As luck would have it the only person to answer their door is an elderly gent on the other side of the road who I'd never met before, but immediately grasping the problem he hastens to help push while I steer. Unfortunately the steep camber of the road – which is partly what caused me to stall in the first place; this certainly wasn't the first time – also means that it's difficult to overcome the increased inertia, and once overcome it's then harder to navigate the car back to safety. The best we can do is leave it diagonally against the kerb with its arse sticking out, forcing traffic to manoeuvre around it.
I was experiencing a variety of negative emotions at this point but had to hold it together, knowing I now had to return to the Ford garage in town and suffer the embarrassment of asking the man to come back and help me again. I've tried to blank out the scene from my mind but have to relive it again here. That timeless feeling of dread, reminiscent of having to find dad to inform him you've done something incredibly stupid, which is also going to greatly inconvenience him.
He was with a customer as I slunk back through the door, was still talking to him as his eyes alighted on my sorry self, wearing my coat with a gaping secateur rip down the side.

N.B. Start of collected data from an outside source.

(* ===== verification/TimeText.v ===== *)
(** * The RFC 3339 text of a time

    What the SQLite store (src/ext/orchestrator/sqlite/store.go) relies on of package
    time: the layout [time.RFC3339Nano], in which times are written into text columns
    and into JSON, and the parser that reads it back.  A column is compared byte by
    byte, so the order of the texts matters: it is chronological between different
    seconds, and not within one.

    Days are counted from 1 January of year 1, Go's zero time, in the proleptic
    Gregorian calendar.  Times are instants and are written in UTC. *)

From S2P Require Import Prelude Errors Json.

Definition nanos : Z := 1000000000.
Definition day_seconds : Z := 86400.

(** ** Calendar *)

Definition is_leap (y : Z) : bool := (y mod 4 =? 0) && (negb (y mod 100 =? 0) || (y mod 400 =? 0)).

(** The days of the year before each month. *)
Definition month_starts (leap : bool) : list Z :=
  let l := if leap then 1 else 0 in
  [0; 31; 59 + l; 90 + l; 120 + l; 151 + l; 181 + l; 212 + l; 243 + l; 273 + l; 304 + l; 334 + l].
Definition month_start (leap : bool) (m : Z) : Z := nth (Z.to_nat (m - 1)) (month_starts leap) 0.
Definition month_of (leap : bool) (yday : Z) : Z :=
  Z.of_nat (length (List.filter (λ s, s <=? yday) (month_starts leap))).

Definition cycle_days : Z := 146097.
(** The year, and the day in it: cycles of 400, 100, 4 and 1 years. *)
Definition year_split (day : Z) : Z * Z :=
  let n400 := day / cycle_days in
  let d := day mod cycle_days in
  let n100 := Z.min (d / 36524) 3 in
  let d := d - n100 * 36524 in
  let n4 := d / 1461 in
  let d := d - n4 * 1461 in
  let n1 := Z.min (d / 365) 3 in
  (400 * n400 + 100 * n100 + 4 * n4 + n1 + 1, d - n1 * 365).
Definition month_day (leap : bool) (yday : Z) : Z * Z :=
  let m := month_of leap yday in (m, yday - month_start leap m + 1).
Definition civil_of_day (day : Z) : Z * Z * Z :=
  let '(y, yday) := year_split day in
  let '(m, d) := month_day (is_leap y) yday in (y, m, d).
Definition year_start (y : Z) : Z := 365 * (y - 1) + (y - 1) / 4 - (y - 1) / 100 + (y - 1) / 400.
Definition day_of_civil (c : Z * Z * Z) : Z :=
  let '(y, m, d) := c in year_start y + month_start (is_leap y) m + d - 1.

(** A number that orders dates. *)
Definition date_key (c : Z * Z * Z) : Z := let '(y, m, d) := c in y * 10000 + m * 100 + d.

(** ** Digits *)

Definition digit (n : Z) : string := byte_string [(48 + Z.to_nat n)%nat].
Fixpoint pad (w : nat) (n : Z) : string :=
  match w with
  | O => ""
  | S w => digit (n / 10 ^ Z.of_nat w) +:+ pad w (n mod 10 ^ Z.of_nat w)
  end.
Definition pad_min (w : nat) (n : Z) : string := if n <? 10 ^ Z.of_nat w then pad w n else itoa n.
Definition year_text (y : Z) : string :=
  if y <? 0 then "-" +:+ pad_min 4 (- y) else pad_min 4 y.
Definition sql_ReleaseLease (taskID leaseToken : string) : SqlStore → SqlStore * res unit :=
  method (
    releasedAt ← time_Now;
    withTx (
      lease ← loadLeaseTx taskID;
      if negb (String.eqb (lease_Token lease) leaseToken) then throw ErrLeaseMismatch
      else
        task ← tryLoadTaskTx taskID;
        '(runID, resultStatus, requeued) ←
          match task with
          | Some t =>
            if bool_decide (task_Status t = TaskRunning) then
              now ← time_Now;
              '(t, lastRunID, lastAttempt) ← requeueTask t now true;
              saveTaskTx t;;
              mret (lastRunID, TaskPending, Some (t, lastAttempt))
            else mret (task_runID t, task_Status t, None)
          | None => mret (""%string, TaskStatusNone, None)
          end;
        deleteLeaseTx "released lease" taskID;;
        record ← leaseReleasedRecord lease runID (bool_decide (is_Some requeued)) resultStatus "lease released"
                   false releasedAt;
        records ← match requeued with
                  | Some (t, lastAttempt) =>
                    r ← taskRequeuedRecord t runID lastAttempt "lease released"; mret [r]
                  | None => mret []
                  end;
        saveEventsTx (record :: records);;
        mret (lease, runID, resultStatus, requeued, releasedAt)))
  (λ '(lease, runID, resultStatus, requeued, releasedAt),
     (released_event lease runID (bool_decide (is_Some requeued)) resultStatus "lease released" false releasedAt ::
        match requeued with
        | Some (t, lastAttempt) => [requeued_event t runID lastAttempt "lease released"]
        | None => []
        end, Ok tt)).

(** ** Lease recovery *)

(** What one recovery publishes: the release, and the failed or the requeued task. *)
Record RecoveryPublication := MkRecoveryPublication {
  pub_release : Event; pub_failed : option Event; pub_requeued : option Event }.

Definition recover_lease_tx (taskID : string) (now : Time) : TX (option (LeaseRecovery * RecoveryPublication)) :=
  lease ← tryLoadLeaseTx taskID;
  match lease with
  | None => mret None
  | Some lease =>
    if After (lease_ExpiresAt lease) now then mret None
    else
    task ← tryLoadTaskTx taskID;
    match task with
    | None => deleteLeaseTx "orphaned expired lease" taskID;; mret None
    | Some task =>
      let recovery status requeued := MkLeaseRecovery task lease now status requeued "lease expired" in
      if bool_decide (task_Status task = TaskRunning) && exhaustedAttempts task then
        let failed := task <| task_Status := TaskFailed |> <| task_Result := None |>
                           <| task_LastError := "lease expired" |>
                           <| task_CompletedAt := now |> <| task_UpdatedAt := now |> in
        saveTaskTx failed;;
        deleteLeaseTx "recovered expired lease" taskID;;
        r1 ← leaseReleasedRecord lease (task_runID task) false TaskFailed "lease expired" true now;
        r2 ← taskFailedRecord failed;
        saveEventsTx [r1; r2];;
        mret (Some (recovery TaskFailed false, MkRecoveryPublication
          (released_event lease (task_runID task) false TaskFailed "lease expired" true now)
          (Some (failed_event failed)) None))
      else if bool_decide (task_Status task = TaskRunning) then
        '(requeued, lastRunID, lastAttempt) ← requeueTask task now false;
        let requeued := requeued <| task_LastError := "lease expired" |> in
        saveTaskTx requeued;;
        deleteLeaseTx "recovered expired lease" taskID;;
        r1 ← leaseReleasedRecord lease lastRunID true TaskPending "lease expired" true now;
        r2 ← taskRequeuedRecord requeued lastRunID lastAttempt "lease expired";
        saveEventsTx [r1; r2];;
        mret (Some (recovery TaskPending true, MkRecoveryPublication
          (released_event lease lastRunID true TaskPending "lease expired" true now)
          None (Some (requeued_event requeued lastRunID lastAttempt "lease expired"))))
      else
        deleteLeaseTx "stale expired lease" taskID;;
        r1 ← leaseReleasedRecord lease (task_runID task) false (task_Status task) "lease expired" true now;
        saveEventsTx [r1];;
        mret (Some (recovery (task_Status task) false, MkRecoveryPublication
          (released_event lease (task_runID task) false (task_Status task) "lease expired" true now) None None))
    end
  end.

(** Releases first, then failures, then requeued tasks. *)
Definition recovery_events (l : list RecoveryPublication) : list Event :=
  (pub_release <$> l) ++ omap pub_failed l ++ omap pub_requeued l.

Definition expired_rows (now : string) (db : DB) : list (string * LeaseRow) :=
  List.filter (λ r, String.leb (lrow_expires_at r.2) now) (ordered lrow_expires_at (tbl_leases db)).
Fixpoint recover_leases_tx (ids : list string) (now : Time) : TX (list (LeaseRecovery * RecoveryPublication)) :=
  match ids with
  | [] => mret []
  | id :: ids =>
    r ← recover_lease_tx id now;
    rs ← recover_leases_tx ids now;
    mret (match r with Some r => r :: rs | None => rs end)
  end.
Definition sql_RecoverExpiredLeases (now : Time) : SqlStore → SqlStore * res (list LeaseRecovery) :=
  method (
    now ← normalizeNowTx now;
    withTx (
      text ← formatTime now;
      ids ← wrap "list expired leases: " (query (λ db, (expired_rows text db).*1));
      recover_leases_tx ids now))
  (λ rs, (recovery_events rs.*2, Ok rs.*1)).
Definition sql_RecoverExpiredLease (taskID : string) (now : Time) : SqlStore → SqlStore * res (option LeaseRecovery) :=
  method (
    now ← normalizeNowTx now;
    withTx (recover_lease_tx taskID now))
  (λ r, (recovery_events (option_list (snd <$> r)), Ok (fst <$> r))).

(** ** Artifacts *)

Definition sql_CreateArtifact (req : CreateArtifactRequest) (s : SqlStore) : SqlStore * res Artifact :=
  if String.eqb (car_TaskID req) "" then (s, Err ErrArtifactTaskRequired)
  else
  method (withTx (
    loadTaskTx (car_TaskID req);;
    id ← newID "artifact";
    now ← time_Now;
    let a := MkArtifact id (car_TaskID req) (car_RunID req) (car_Kind req) (car_Name req)
               (car_ContentType req) (car_Body req) (car_Metadata req) now in
    saveArtifactTx a;;
    record ← artifactCreatedRecord a;
    saveEventsTx [record];;
    mret a))
  (λ a, ([artifact_event a], Ok a)) s.
Definition sql_GetArtifact (id : string) : SqlStore → res Artifact := read_only (loadArtifact id).
Definition sql_ListArtifacts (f : ArtifactFilter) : SqlStore → res (list Artifact) :=
  read_only (
    rows ← wrap "list artifacts: " (query (λ db, ordered arow_created_at (tbl_artifacts db)));
    all ← lift_res (mapM (λ r, scanArtifact (arow_payload r.2)) rows);
    mret (List.filter (λ a, matchesArtifactFilter a f) all)).

(** ** Commands *)

(** The new target of a pending command, and whether it differs. *)
Definition refreshed_target (task : Task) (c : Command) : Command :=
  match cmd_Kind c with
  | CommandCancelTask =>
    match task_Status task with
    | TaskRunning =>
      c <| cmd_RunID := task_runID task |>
        <| cmd_TargetWorkerID := match task_Run task with Some run => run_WorkerID run | None => "" end |>
    | TaskPending => c <| cmd_RunID := "" |> <| cmd_TargetWorkerID := "" |>
    | _ => c
    end
  | CommandAbortRun =>
    match task_Status task, task_Run task with
    | TaskRunning, Some run =>
      if negb (String.eqb (run_WorkerID run) "") then
        let c := if String.eqb (cmd_RunID c) "" then c <| cmd_RunID := run_ID run |> else c in
        if String.eqb (run_ID run) (cmd_RunID c) then c <| cmd_TargetWorkerID := run_WorkerID run |>
        else c <| cmd_TargetWorkerID := "" |>
      else c <| cmd_TargetWorkerID := "" |>
    | _, _ => c <| cmd_TargetWorkerID := "" |>
    end
  | CommandRetryTask =>
    let c := c <| cmd_TargetWorkerID := "" |> in
    match task_Run task with None => c <| cmd_RunID := "" |> | Some _ => c end
  | CommandKindOther _ => c
  end.
Definition target_changed (c c' : Command) : bool :=
  negb (String.eqb (cmd_RunID c) (cmd_RunID c') && String.eqb (cmd_TargetWorkerID c) (cmd_TargetWorkerID c')).
Definition refreshCommandTargetTx (c : Command) : TX Command :=
  task ← tryLoadTaskTx (cmd_TaskID c);
  match task with
  | None =>
    let c := c <| cmd_TargetWorkerID := "" |> <| cmd_RunID := "" |> in
    saveCommandTx c;; mret c
  | Some task =>
    let c' := refreshed_target task c in
    if target_changed c c' then saveCommandTx c';; mret c' else mret c
  end.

"What," came his tight-lipped question, probably knowing what was coming next. Upon hearing that I'd stalled the car he delivered an unmistakable "You fucking bellend" head-shake, then told me to go back and he'd be there when he'd finished with his customer. While back on my street hitching up the bonnet for a third time, I had hit a proper emotional low, in shock at how the afternoon had panned out, the absolute injustice of it. The appointment I was supposed to be honouring had to be postponed by two hours, and here comes Ford man with a distinct glare as he again rocks up with the battery pack.
"This is the last time mate," he says, going through the same motions. "So keep your revs up. And I'm a big whisky fan."
I promise him a bottle of Waitrose's finest, thank him again with almost a lump in my throat and get behind the wheel once more, this time not bothering with the U-turn and going the long way in the other direction, frenziedly revving the engine at each junction stop, eliciting concerned looks from passing pedestrians.
After that journey though the car's running fine again, just have to drive it a bit more often and have invested in a portable jump starter to prevent ever having to re-experience this.
But just to conclude this sorry tale, if you ever happen to read this my Cambridgeshire Constabulary chum who came walking down my street that day and straight into my car: thank you for your quick thinking and assistance, it truly made my day. Karma Police is one of my favourite songs funnily enough.